Malware Kandykorn collegato al gruppo hacker nordcoreano

Gli ingegneri blockchain di una piattaforma di scambio di criptovaluta non divulgata vengono presi di mira da attori di minacce sponsorizzate dallo stato associati alla Repubblica popolare democratica di Corea attraverso Discord. Stanno usando un nuovo malware macOS chiamato KANDYKORN.

Elastic Security Labs ha riferito che questa attività, risalente all'aprile 2023, condivide somiglianze con il noto gruppo avversario Lazarus Group. Queste somiglianze sono state identificate analizzando l'infrastruttura di rete e le tecniche impiegate.

I ricercatori di sicurezza Ricardo Ungureanu, Seth Goodwin e Andrew Pease hanno rivelato che gli autori delle minacce hanno attirato gli ingegneri blockchain con un'applicazione Python per ottenere l'accesso iniziale ai loro sistemi. Questa intrusione consisteva in più fasi complesse, ciascuna delle quali utilizzava tecniche deliberate per evitare il rilevamento.

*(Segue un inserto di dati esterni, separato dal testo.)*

(** C4: selection is case-insensitive.  With the interpreter's lower-casing
    table, the lower-cased form of a query selects what the query selects;
    "PIZZA", "Pizza" and "pIzZa" select the same record as "pizza". *)
Theorem C4_case_insensitive (w : World) (q : str) :
  unicode_table lower_full ->
  selected w q = selected w (lower q) /\
  simulated_response q = simulated_response (lower q) /\
  selected w (u "PIZZA") = selected w (u "pizza") /\
  selected w (u "Pizza") = selected w (u "pizza") /\
  selected w (u "pIzZa") = selected w (u "pizza").
Proof.
  intros Ht.
  assert (Hp : contains (u "pizza") (lower (lower q))
               = contains (u "pizza") (lower q))
    by (apply lower_lower_contains; [exact Ht | reflexivity | discriminate]).
  assert (Hj : contains (u "japanese") (lower (lower q))
               = contains (u "japanese") (lower q))
    by (apply lower_lower_contains; [exact Ht | reflexivity | discriminate]).
  split; [|split].
  - rewrite !selected_spec, Hp, Hj. reflexivity.
  - unfold simulated_response. rewrite Hp, Hj. reflexivity.
  - rewrite !selected_spec. repeat split; vm_compute; reflexivity.
Qed.
(** * pyMOR tutorial: model order reduction with artificial neural networks

    A shallow embedding of the tutorial script (two versions of the same
    tutorial) and of the library behaviour the tutorial text describes.
    Numbers are real numbers: the script's literals [0.1], [1e-5], [1/100]
    are read as the rationals they denote.  The cells that compute the
    errors are given on binary64 numbers as well. *)

From Stdlib Require Import Reals Lra List String Ascii ZArith Lia Bool Arith.
From Stdlib Require PrimFloat Uint63.
Import ListNotations.

Set Warnings "-register-all".

Open Scope string_scope.
Open Scope list_scope.
Open Scope R_scope.

(** ** Parameter values

    pyMOR's [Mu] is a dictionary from parameter names to arrays of numbers;
    the tutorial has the single parameter ['mu'] of dimension one. *)

Definition Mu := list (string * list R).

Fixpoint mu_get (mu : Mu) (key : string) : option (list R) :=
  match mu with
  | [] => None
  | (k, v) :: rest => if String.eqb k key then Some v else mu_get rest key
  end.

(** [mu.to_numpy()]: the values of all parameters, one after the other. *)
Definition mu_to_numpy (mu : Mu) : list R := List.concat (map snd mu).

(** ** Expressions of an [ExpressionFunction]

    [ExpressionFunction('1 - x', 1, ())] holds a Python expression in the
    coordinate [x].  The expression is kept as the string of the script and
    parsed into a syntax tree when the function is evaluated. *)

Module Expr.

Inductive token : Type :=
| TNum (digits : Z) (decimals : nat)
| TVar (name : string)
| TPlus | TMinus | TStar | TSlash | TPow | TLParen | TRParen.

Inductive expr : Type :=
| Num (digits : Z) (decimals : nat)
| Var (name : string)
| Neg (e : expr)
| Add (a b : expr)
| Sub (a b : expr)
| Mul (a b : expr)
| Div (a b : expr)
| Pow (a b : expr).

Definition is_digit (c : ascii) : bool :=
  let n := nat_of_ascii c in (48 <=? n)%nat && (n <=? 57)%nat.

Definition is_alpha (c : ascii) : bool :=
  let n := nat_of_ascii c in
  ((65 <=? n)%nat && (n <=? 90)%nat) || ((97 <=? n)%nat && (n <=? 122)%nat)
  || (n =? 95)%nat.

Definition is_space (c : ascii) : bool :=
  let n := nat_of_ascii c in (n =? 32)%nat || (n =? 9)%nat.

Definition digit_value (c : ascii) : Z := Z.of_nat (nat_of_ascii c - 48).

(** The digits of a literal's integer part, from [acc]. *)
Fixpoint lex_int (s : list ascii) (acc : Z) : Z * list ascii :=
  match s with
  | c :: rest => if is_digit c then lex_int rest (10 * acc + digit_value c)%Z
                 else (acc, s)
  | [] => (acc, [])
  end.
(** ** The number interface *)

Class JsNumber (N : Type) := {
  lit : Z -> N;                  (* an integer literal *)
  Infinity : N;
  js_add : N -> N -> N;
  js_sub : N -> N -> N;
  js_mul : N -> N -> N;
  js_div : N -> N -> N;
  js_neg : N -> N;
  js_lt : N -> N -> bool;        (* a < b;  a > b is  js_lt b a *)
  js_le : N -> N -> bool;        (* a <= b; a >= b is js_le b a *)
  strict_eq : N -> N -> bool;    (* a === b *)
  Math_sqrt : N -> N;
  Math_abs : N -> N;
  Math_ceil : N -> N;
  Math_min : N -> N -> N;
  Math_max : N -> N -> N
}.

(** The host functions the ECMAScript standard leaves
    implementation-approximated. *)
Class JsMath (N : Type) := {
  Math_PI : N;
  Math_acos : N -> N;
  Math_cos : N -> N;
  Math_sin : N -> N
}.

Declare Scope js_scope.
Delimit Scope js_scope with js.
Notation "a + b" := (js_add a b) : js_scope.
Notation "a - b" := (js_sub a b) : js_scope.
Notation "a * b" := (js_mul a b) : js_scope.
Notation "a / b" := (js_div a b) : js_scope.
Notation "- a" := (js_neg a) : js_scope.
Notation "a < b" := (js_lt a b) : js_scope.
Notation "a <= b" := (js_le a b) : js_scope.
Notation "a > b" := (js_lt b a) : js_scope.
Notation "a >= b" := (js_le b a) : js_scope.
Notation "a === b" := (strict_eq a b) (at level 70) : js_scope.

Section NumberHelpers.
Context {N : Type} `{JsNumber N}.
Local Open Scope js_scope.

(** [isNaN x]: NaN is the only number that is not [===] to itself. *)
Definition isNaN (x : N) : bool := negb (x === x).

(** ToBoolean on a number: [0], [-0] and [NaN] are falsy. *)
Definition truthy (x : N) : bool := negb (x === lit 0) && negb (isNaN x).

(** [x || d] on numbers. *)
Definition num_or (x d : N) : N := if truthy x then x else d.

(** [Math.pow(x, 2)]: the square, correctly rounded in binary64. *)
Definition Math_pow2 (x : N) : N := x * x.

(** [Math.min(...xs)] and [Math.max(...xs)]: the fold from the neutral
    infinity, which is also what the empty spread returns. *)
Definition Math_min_spread (xs : list N) : N := fold_left Math_min xs Infinity.
Definition Math_max_spread (xs : list N) : N := fold_left Math_max xs (- Infinity).
End NumberHelpers.

(** ** Instance 1: binary64 *)

Module F64.
Local Open Scope float_scope.

Definition of_Z (z : Z) : float :=
  match z with
  | Z0 => 0
  | Zpos _ => PrimFloat.of_uint63 (Uint63.of_Z z)
  | Zneg p => - PrimFloat.of_uint63 (Uint63.of_Z (Zpos p))
  end.

Definition two52 : float := 0x1p52.

(** [Math.ceil]: below 2^52 in magnitude, adding and removing 2^52
    rounds to an integer, one below the ceiling at most; larger numbers,
    infinities and NaN are returned as they are.  A result of zero has the
    sign of the argument: [Math.ceil(-0.5)] and [Math.ceil(-0)] are [-0]. *)
Definition ceil (x : float) : float :=
  if PrimFloat.is_nan x then x
  else if two52 <=? PrimFloat.abs x then x
  else
    let r := if 0 <=? x then (x + two52) - two52 else (x - two52) + two52 in
    let c := if r <? x then r + 1 else r in
    if c =? 0 then x * 0 else c.

(** [Math.min] and [Math.max]: NaN if an argument is NaN, and -0 below +0
    (the signs of two equal arguments are told apart by their inverses). *)
Definition min (a b : float) : float :=
  if PrimFloat.is_nan a || PrimFloat.is_nan b then nan
  else if a <? b then a else if b <? a then b
  else if 1 / a <? 1 / b then a else b.

Definition max (a b : float) : float :=
  if PrimFloat.is_nan a || PrimFloat.is_nan b then nan
  else if a <? b then b else if b <? a then a
  else if 1 / a <? 1 / b then b else a.
End F64.

#[export] Instance float_JsNumber : JsNumber float := {
  lit := F64.of_Z;
  Infinity := PrimFloat.infinity;
  js_add := PrimFloat.add;
  js_sub := PrimFloat.sub;
  js_mul := PrimFloat.mul;
  js_div := PrimFloat.div;
  js_neg := PrimFloat.opp;
  js_lt := PrimFloat.ltb;
  js_le := PrimFloat.leb;
  strict_eq := PrimFloat.eqb;
  Math_sqrt := PrimFloat.sqrt;
  Math_abs := PrimFloat.abs;
  Math_ceil := F64.ceil;
  Math_min := F64.min;
  Math_max := F64.max
}.

(** ** Instance 2: exact reals with the IEEE special values *)

Inductive xreal : Type :=
| Fin (r : R)
| PInf
| NInf
| NaN.

Module XR.
Local Open Scope R_scope.

Definition Rltb (a b : R) : bool := if Rlt_dec a b then true else false.
Definition Rleb (a b : R) : bool := if Rle_dec a b then true else false.
Definition Reqb (a b : R) : bool := if Req_dec_T a b then true else false.

(** The least integer not below [r]. *)
Definition Rceil (r : R) : Z := (- Int_part (- r))%Z.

Il gruppo Lazarus ha già utilizzato malware macOS nei suoi attacchi. In un precedente incidente all’inizio di quest’anno, hanno distribuito un’applicazione PDF manomessa che alla fine ha portato all’implementazione di RustBucket, una backdoor basata su AppleScript in grado di recuperare un payload di seconda fase da un server remoto.

Ciò che distingue questa nuova campagna è il modo in cui gli aggressori si spacciano per ingegneri blockchain su un server Discord pubblico. Usano tattiche di ingegneria sociale per indurre le vittime a scaricare ed eseguire un archivio ZIP contenente codice dannoso.

I ricercatori hanno spiegato che la vittima credeva che stessero installando un bot di arbitraggio, uno strumento software che poteva trarre profitto dalle differenze di tasso di criptovaluta tra le piattaforme. Tuttavia, in realtà, questo processo ha aperto la strada alla consegna di KANDYKORN attraverso una procedura in cinque fasi.

Interni di Kandykorn

KANDYKORN è descritto come un impianto avanzato con molteplici capacità, tra cui il monitoraggio, l'interazione e l'elusione del rilevamento. Utilizza il caricamento riflettente, un metodo di esecuzione della memoria diretta in grado di aggirare i rilevamenti di sicurezza.

L'attacco inizia con uno script Python (watcher.py), che recupera un altro script Python (testSpeed.py) da Google Drive. Questo script funge da contagocce e recupera un file Python aggiuntivo da un URL di Google Drive, denominato FinderTools.

FinderTools, a sua volta, funge da dropper, scaricando ed eseguendo un payload nascosto di seconda fase chiamato SUGARLOADER (/Users/shared/.sld e .log). SUGARLOADER si connette quindi a un server remoto per recuperare KANDYKORN ed eseguirlo direttamente in memoria.

SUGARLOADER è anche responsabile del lancio di un binario autofirmato basato su Swift noto come HLOADER, che tenta di imitare l'applicazione legittima Discord. Esegue .log (ovvero SUGARLOADER) per ottenere la persistenza utilizzando una tecnica chiamata dirottamento del flusso di esecuzione.

KANDYKORN, il payload della fase finale, è un Trojan di accesso remoto (RAT) residente in memoria completo con funzionalità integrate per l'enumerazione dei file, l'esecuzione di malware aggiuntivo, l'esfiltrazione di dati, la terminazione dei processi e l'esecuzione di comandi arbitrari.